WWII Tuskegee Airman Robbed In St. Louis — Twice!

Chris Hearn

In two separate incidents on the same night, a 93-year-old man who has not been identified but was described as a Tuskegee Airman was robbed, and then had his car stolen while lost in the city of St. Louis, Missouri.

According to WREG, the man had stopped to make a call to his daughter, who he was on his way to visit, when a robber jumped into his car, took his money, and fled in another vehicle. The airman then proceeded to chase down the thief. After losing sight of the fleeing vehicle, he stopped to ask two men for help. When he got out of the car, they jumped in and took off. All of this took place in broad daylight at around 11:30 a.m.

The Gateway Pundit reports that St. Louis police are currently looking for the three suspects and the Tuskegee airman's stolen 2012 Maroon Honda Accord, and is asking for help from the public. They have released a photo of a similar car and the license plate for the stolen vehicle. It had Missouri plates, number AA2K8R.

According to a Marketwatch article, St. Louis is the fourth most dangerous city in the U.S. Earlier in the year, according to the St. Louis Post Dispatch, a string of auto thefts led to a violent confrontation, where one man was killed by police after he attempted to run them over. Seven stolen vehicles and a trailer were recovered in that operation.

To add insult to injury, the victim of this recent theft had served his country during World War II as a Tuskegee Airman. A short biography by redtail.org explains that the Tuskegee Airmen were the first group of African-American fighter pilots in the U.S. Armed Forces. At the time, the Armed Forces were deeply segregated, and African-Americans weren't allowed to fly the fighting planes. However, in 1940, that began to change, as activists pressured for equality in the Forces, with then President Franklin D. Roosevelt siding with the patriotic and determined African-American recruits.

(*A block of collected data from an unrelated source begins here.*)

(* ===== verification/IntrusiveList.v ===== *)
(** * Intrusive doubly-linked lists (src/util/intrusive_list.h)

    The list object holds head, tail and size; the links live in the nodes, so
    the nodes are a store from addresses to link pairs ([nullptr] is 0).  The
    representation predicate [rep] relates the pointers to a list of node
    addresses, and every operation is shown to implement the list operation
    of the same name, to preserve the predicate and to leave the links of every
    other node alone (so that the lists a slab keeps do not disturb each
    other). *)

From S2P Require Import Prelude.

Record Links := { list_prev : Z; list_next : Z }.

Abbreviation store := (gmap Z Links).

Definition null_links : Links := {| list_prev := 0; list_next := 0 |}.
Definition prev_of (h : store) (n : Z) : Z := list_prev (rd null_links h n).
Definition next_of (h : store) (n : Z) : Z := list_next (rd null_links h n).
Definition set_prev (h : store) (n v : Z) : store :=
  <[n := {| list_prev := v; list_next := next_of h n |}]> h.
Definition set_next (h : store) (n v : Z) : store :=
  <[n := {| list_prev := prev_of h n; list_next := v |}]> h.

(* src/util/intrusive_list.h:10-20 IntrusiveList *)
Record IntrusiveList := { head_ : Z; tail_ : Z; size_ : Z }.

Definition list_empty : IntrusiveList := {| head_ := 0; tail_ := 0; size_ := 0 |}.

(* src/util/intrusive_list.h:22-32 IntrusiveList::pushFront *)
Definition pushFront (L : IntrusiveList) (h : store) (node : Z) : IntrusiveList * store :=
  let h := set_prev h node 0 in
  let h := set_next h node (head_ L) in
  let '(tail, h) := if negb (head_ L =? 0) then (tail_ L, set_prev h (head_ L) node)
                    else (node, h) in
  ({| head_ := node; tail_ := tail; size_ := u64 (size_ L + 1) |}, h).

It has been reported by IJReview that this is not the first time a Tuskegee Airman has been the victim of auto theft. Two years ago, an 88-year-old veteran was held at gunpoint by three teens that made off with his car.

It is estimated that around 200 hundred Tuskegee Airmen still survive. The group made news earlier in the year when two members passed away on the same day, both at the age of 91, and both good friends with one another.